Data shown:
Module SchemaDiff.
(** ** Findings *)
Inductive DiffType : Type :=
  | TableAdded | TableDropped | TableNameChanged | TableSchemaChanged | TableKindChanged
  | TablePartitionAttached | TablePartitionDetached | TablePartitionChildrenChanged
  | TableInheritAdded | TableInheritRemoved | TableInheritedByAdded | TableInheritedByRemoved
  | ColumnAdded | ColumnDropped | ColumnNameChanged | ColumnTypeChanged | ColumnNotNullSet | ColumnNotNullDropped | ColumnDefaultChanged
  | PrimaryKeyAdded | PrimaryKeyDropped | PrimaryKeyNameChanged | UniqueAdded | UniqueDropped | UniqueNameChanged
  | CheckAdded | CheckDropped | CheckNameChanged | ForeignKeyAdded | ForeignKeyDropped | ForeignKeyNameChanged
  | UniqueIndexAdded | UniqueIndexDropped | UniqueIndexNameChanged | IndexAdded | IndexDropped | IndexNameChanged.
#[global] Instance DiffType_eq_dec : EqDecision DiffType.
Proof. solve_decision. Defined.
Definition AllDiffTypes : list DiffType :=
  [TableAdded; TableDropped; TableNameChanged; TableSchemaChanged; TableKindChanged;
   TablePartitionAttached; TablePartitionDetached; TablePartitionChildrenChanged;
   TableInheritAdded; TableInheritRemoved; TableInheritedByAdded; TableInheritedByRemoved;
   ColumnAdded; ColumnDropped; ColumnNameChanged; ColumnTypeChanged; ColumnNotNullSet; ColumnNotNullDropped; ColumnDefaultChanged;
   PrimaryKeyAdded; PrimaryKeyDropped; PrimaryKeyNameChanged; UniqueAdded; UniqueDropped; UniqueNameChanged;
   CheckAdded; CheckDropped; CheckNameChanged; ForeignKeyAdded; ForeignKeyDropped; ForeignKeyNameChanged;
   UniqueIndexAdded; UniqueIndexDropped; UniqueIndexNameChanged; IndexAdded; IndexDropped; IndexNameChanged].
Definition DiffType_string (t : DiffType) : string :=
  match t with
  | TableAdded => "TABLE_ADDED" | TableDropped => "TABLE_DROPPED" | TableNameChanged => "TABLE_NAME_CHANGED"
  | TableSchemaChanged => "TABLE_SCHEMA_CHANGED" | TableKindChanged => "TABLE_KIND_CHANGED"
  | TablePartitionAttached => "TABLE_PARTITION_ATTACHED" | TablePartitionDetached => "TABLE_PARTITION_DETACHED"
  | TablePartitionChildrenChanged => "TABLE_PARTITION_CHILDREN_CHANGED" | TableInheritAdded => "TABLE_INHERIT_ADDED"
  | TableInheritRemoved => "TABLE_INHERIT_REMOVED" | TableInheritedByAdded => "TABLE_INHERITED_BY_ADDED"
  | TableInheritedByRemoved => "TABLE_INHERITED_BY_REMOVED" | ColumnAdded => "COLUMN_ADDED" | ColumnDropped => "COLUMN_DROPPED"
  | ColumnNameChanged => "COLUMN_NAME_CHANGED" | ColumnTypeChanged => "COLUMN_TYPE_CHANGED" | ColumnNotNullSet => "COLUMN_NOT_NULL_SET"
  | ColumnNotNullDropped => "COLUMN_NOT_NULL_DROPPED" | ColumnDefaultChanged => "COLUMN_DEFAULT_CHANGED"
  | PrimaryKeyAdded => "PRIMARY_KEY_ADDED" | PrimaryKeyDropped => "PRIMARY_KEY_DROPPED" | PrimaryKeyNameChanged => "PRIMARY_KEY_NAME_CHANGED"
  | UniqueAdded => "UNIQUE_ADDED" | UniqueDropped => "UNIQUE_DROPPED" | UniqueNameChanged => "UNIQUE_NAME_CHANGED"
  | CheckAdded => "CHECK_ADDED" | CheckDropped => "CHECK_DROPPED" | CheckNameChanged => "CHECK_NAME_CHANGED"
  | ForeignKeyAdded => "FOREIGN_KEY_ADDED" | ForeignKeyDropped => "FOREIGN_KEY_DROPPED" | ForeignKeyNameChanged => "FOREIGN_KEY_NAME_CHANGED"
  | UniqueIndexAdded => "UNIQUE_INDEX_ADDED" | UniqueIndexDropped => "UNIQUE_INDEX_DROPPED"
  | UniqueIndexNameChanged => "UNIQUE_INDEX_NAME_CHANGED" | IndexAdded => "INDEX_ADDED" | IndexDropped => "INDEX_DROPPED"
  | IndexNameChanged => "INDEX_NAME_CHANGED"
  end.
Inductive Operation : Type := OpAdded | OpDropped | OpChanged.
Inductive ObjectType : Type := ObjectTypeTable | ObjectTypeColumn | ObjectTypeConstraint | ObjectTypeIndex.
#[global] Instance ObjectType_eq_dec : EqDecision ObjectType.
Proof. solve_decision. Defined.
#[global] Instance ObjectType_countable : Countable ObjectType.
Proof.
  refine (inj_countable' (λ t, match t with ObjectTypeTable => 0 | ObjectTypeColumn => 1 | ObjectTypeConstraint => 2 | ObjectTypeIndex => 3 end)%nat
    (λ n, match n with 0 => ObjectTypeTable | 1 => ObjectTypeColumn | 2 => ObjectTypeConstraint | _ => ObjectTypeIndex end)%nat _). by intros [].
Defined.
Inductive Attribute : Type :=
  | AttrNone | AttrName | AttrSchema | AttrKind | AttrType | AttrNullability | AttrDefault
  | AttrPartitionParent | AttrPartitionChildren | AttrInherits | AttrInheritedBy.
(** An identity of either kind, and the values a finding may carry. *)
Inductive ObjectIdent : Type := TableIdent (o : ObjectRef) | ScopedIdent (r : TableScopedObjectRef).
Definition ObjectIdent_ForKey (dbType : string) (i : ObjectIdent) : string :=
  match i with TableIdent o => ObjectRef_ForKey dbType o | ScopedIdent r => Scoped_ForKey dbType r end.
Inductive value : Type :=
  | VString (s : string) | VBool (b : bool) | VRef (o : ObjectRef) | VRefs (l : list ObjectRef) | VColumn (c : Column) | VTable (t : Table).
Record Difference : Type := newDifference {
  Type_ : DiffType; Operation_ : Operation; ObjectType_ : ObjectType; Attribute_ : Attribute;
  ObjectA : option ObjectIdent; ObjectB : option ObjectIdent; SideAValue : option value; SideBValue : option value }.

Exercise: Print the lines above, unchanged, from the start of the records to the line with "TablePartitionDetached | TablePartitionChildrenChanged", including that final line.

Response to the exercise:
Module SchemaDiff.
(** ** Findings *)
Inductive DiffType : Type :=
  | TableAdded | TableDropped | TableNameChanged | TableSchemaChanged | TableKindChanged
  | TablePartitionAttached | TablePartitionDetached | TablePartitionChildrenChanged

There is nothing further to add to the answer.